Путники послушали, как эхо долго перекатывалось в ущельях, а потом пошли в селение. Здесь, в доме старика Мишо, их уже ждали. Женщины накрывали стол во дворе, под огромным орехом с могучей кроной. Неподалеку, на крупных камнях, молодые мужчины готовили мясо для шашлыка. Густой аромат свежего барашка и пряностей распространялся по всему двору. Под большим чаном уже потрескивали сухие поленья из чинары, охваченные неярким пламенем.
В горных селениях такие встречи всегда проходят в оживленных беседах за накрытым столом. А тут и случай особый: прибыл гость издалека, из заграницы. Многие помнили Карстена по тридцать девятому году, другие были наслышаны о том, как в годы войны он помог отвести лихую беду от Ларисы. И теперь все — и стар, и млад — спешили засвидетельствовать ему свое почтение, перекинуться с ним одной-другой фразой, а то и шуткой.
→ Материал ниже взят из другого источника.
(** Every call keeps an open receiver in step with the stream, and an
    acknowledged segment has been consumed or is retained. *)
Lemma receive_tracks t1 t2 t3 s r k out : valid r → tracks k out r ∨ is_closed r →
  (conv s = c → command s = KCP_PUSH → sent s) →
  match receive t1 t2 t3 s r with
  | (r', inr res) => ∃ k', tracks k' (out ++ messages res) r' ∧ r_unacknowledged res = next_sequence r' ∧
      (acknowledge res = true → ∃ i, sequence s = sequence_of i ∧ L !! i = Some (fragment s, body s) ∧
         ((i < k')%nat ∨ ∃ p, _pending r' !! sequence s = Some p ∧ body p = body s ∧ fragment p = fragment s))
  | (r', inl _) => is_closed r'
  end.
Proof.
  intros Hv Ht Hsent. destruct (closed r) eqn:Hc.
  { unfold receive, mbind, M_bind. rewrite expire_spec, Hc. destruct Hv as [[[] _]|?]; [congruence|done]. }
  destruct Ht as [Ht|[? _]]; [|congruence].
  destruct (match _since r with Some s => timeout r <=? t1 - s | None => false end) eqn:Hex.
  { unfold receive, mbind, M_bind. by rewrite expire_spec, Hc, Hex. }
  rewrite receive_spec by done. destruct Ht as (Hcv & Hk & Hn & Ha & Hp).
  assert (∀ r', r_conv r' = r_conv r → next_sequence r' = next_sequence r → _parts r' = _parts r → _pending r' = _pending r →
    tracks k (out ++ []) r') as Hsame.
  { intros r' E0 E1 E2 E3. rewrite app_nil_r. unfold tracks. by rewrite E0, E1, E2, E3. }
  destruct (decide_segment s r) eqn:Hd; try apply close_is_closed;
    try (exists k; split; [by apply Hsame|]; split; [done|]; intros Hack; try discriminate Hack).
  - (* already consumed *)
    apply old_facts in Hd as (Hcs & Hcm & Hd). destruct (Hsent ltac:(congruence) Hcm) as (i & Hl & Hs).
    exists i. split_and!; [done|done|]. left. pose proof (lookup_lt_Some _ _ _ Hl). unfold len in HL.
    destruct (decide (i < k)%nat); [done|]. rewrite Hs, Hn, dist_sequence_of, Z.mod_small in Hd by lia. lia.
  - (* a duplicate of a pending segment *)
    apply again_facts in Hd as (Hcs & Hcm & p & Hd). destruct (Hsent ltac:(congruence) Hcm) as (i & Hl & Hs).
    exists i. split_and!; [done|done|]. right. by exists p.
  - pose proof (store_facts _ _ Hd) as (Hcs & Hcm & Hsq & Hfr & _ & Hdi & Hnew & _).
    destruct (Hsent ltac:(congruence) Hcm) as (i & Hl & Hs). pose proof (lookup_lt_Some _ _ _ Hl).
    assert (k ≤ i)%nat as Hi.
    { destruct (decide (k ≤ i)%nat) as [|Hlt]; [done|exfalso]. rewrite Hs, Hn, dist_sequence_of in Hdi.
      rewrite <-(Z.mod_add _ 1), Z.mod_small in Hdi by (unfold len in HL; lia).
      pose proof (store_near s r Hd) as Hnear. rewrite Hs, Hn, dist_sequence_of in Hnear.
      rewrite <-(Z.mod_add _ 1), Z.mod_small in Hnear by (unfold len in HL; lia). unfold len in HL. lia. }
    pose proof (accept_tracks t2 t3 s r k out i ltac:(done) Hnew Hl Hs Hi) as Hacc.
    destruct (accept _ _ _ _) as [r' [e|res]]; [done|]. destruct Hacc as (k' & ? & ? & Hor).
    exists k'. split_and!; try done. intros _. exists i. split_and!; try done. destruct Hor; eauto.
Qed.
Шуток и прибауток здесь знали множество.
— Кто гостей не любит, к тому гости не стучатся, — высказался коренастый старик с молодыми колючими глазами по поводу приезда Соколова и Карстена с сыновьями.
— Кому скажешь «Доброе утро», тот и тебе скажет «Добрый день».
— И то правда: в одиночку на пир не ходят.
Сказал свое слово и старик Мишо, восседающий во главе стола:
— В ожидании гостей дверь отворенной оставляем.
Годы понемногу брали свое: прибавилось глубоких морщин на его смуглом лице, стал он меньше, точно ссохся под горным солнцем. Но Мишо старался не поддаваться: по-молодецки еще горели глаза, он норовил ровно держать спину, как лихой джигит во время танца, голос его еще не потерял силы и чистоты.
— Дорогих гостей мы рады встречать каждый день, — раздувая пышные усы, говорил старик Мишо, неизменный тамада на всех застольях. — Тем более давних друзей. Говорил и буду неустанно повторять, как самое важное заклинание, — нет на свете большего счастья, чем жить в мире и дружбе. В ссоре люди не слышат друг друга. — Он расчесал пальцами, как гребенкой, усы, продолжил: — Разбушевалась у нас тут как-то непогода, у стихии ведь нет рассудка. И снежным обвалом разрушило в селе несколько домов, погибли и люди. А вскоре к нам сюда стала поступать помощь — теплая одежда, медикаменты, палатки утепленные, стройматериалы… Из разных мест люди откликнулись на беду. Раньше мы о таких городах да селениях даже не слышали, а тогда узнали, какие замечательные люди там живут, настоящие друзья.
— И я бы охотно помог, если б знал о вашей беде, — не удержавшись, вставил слово Карл.
— Верю, — кивнул с одобрением старик. — Не остался бы ты в стороне. Делом то доказал в годину войны. И мы все помним про то — добро не забывается. Так давайте выпьем за дорогого гостя, за его сына, за его семью. Кавказского вам здоровья и долголетия!
Все встали и выпили легкого бодрящего кавказского вина.
— Спасибо, друзья! Спасибо! — повторял растроганный до слез Карл.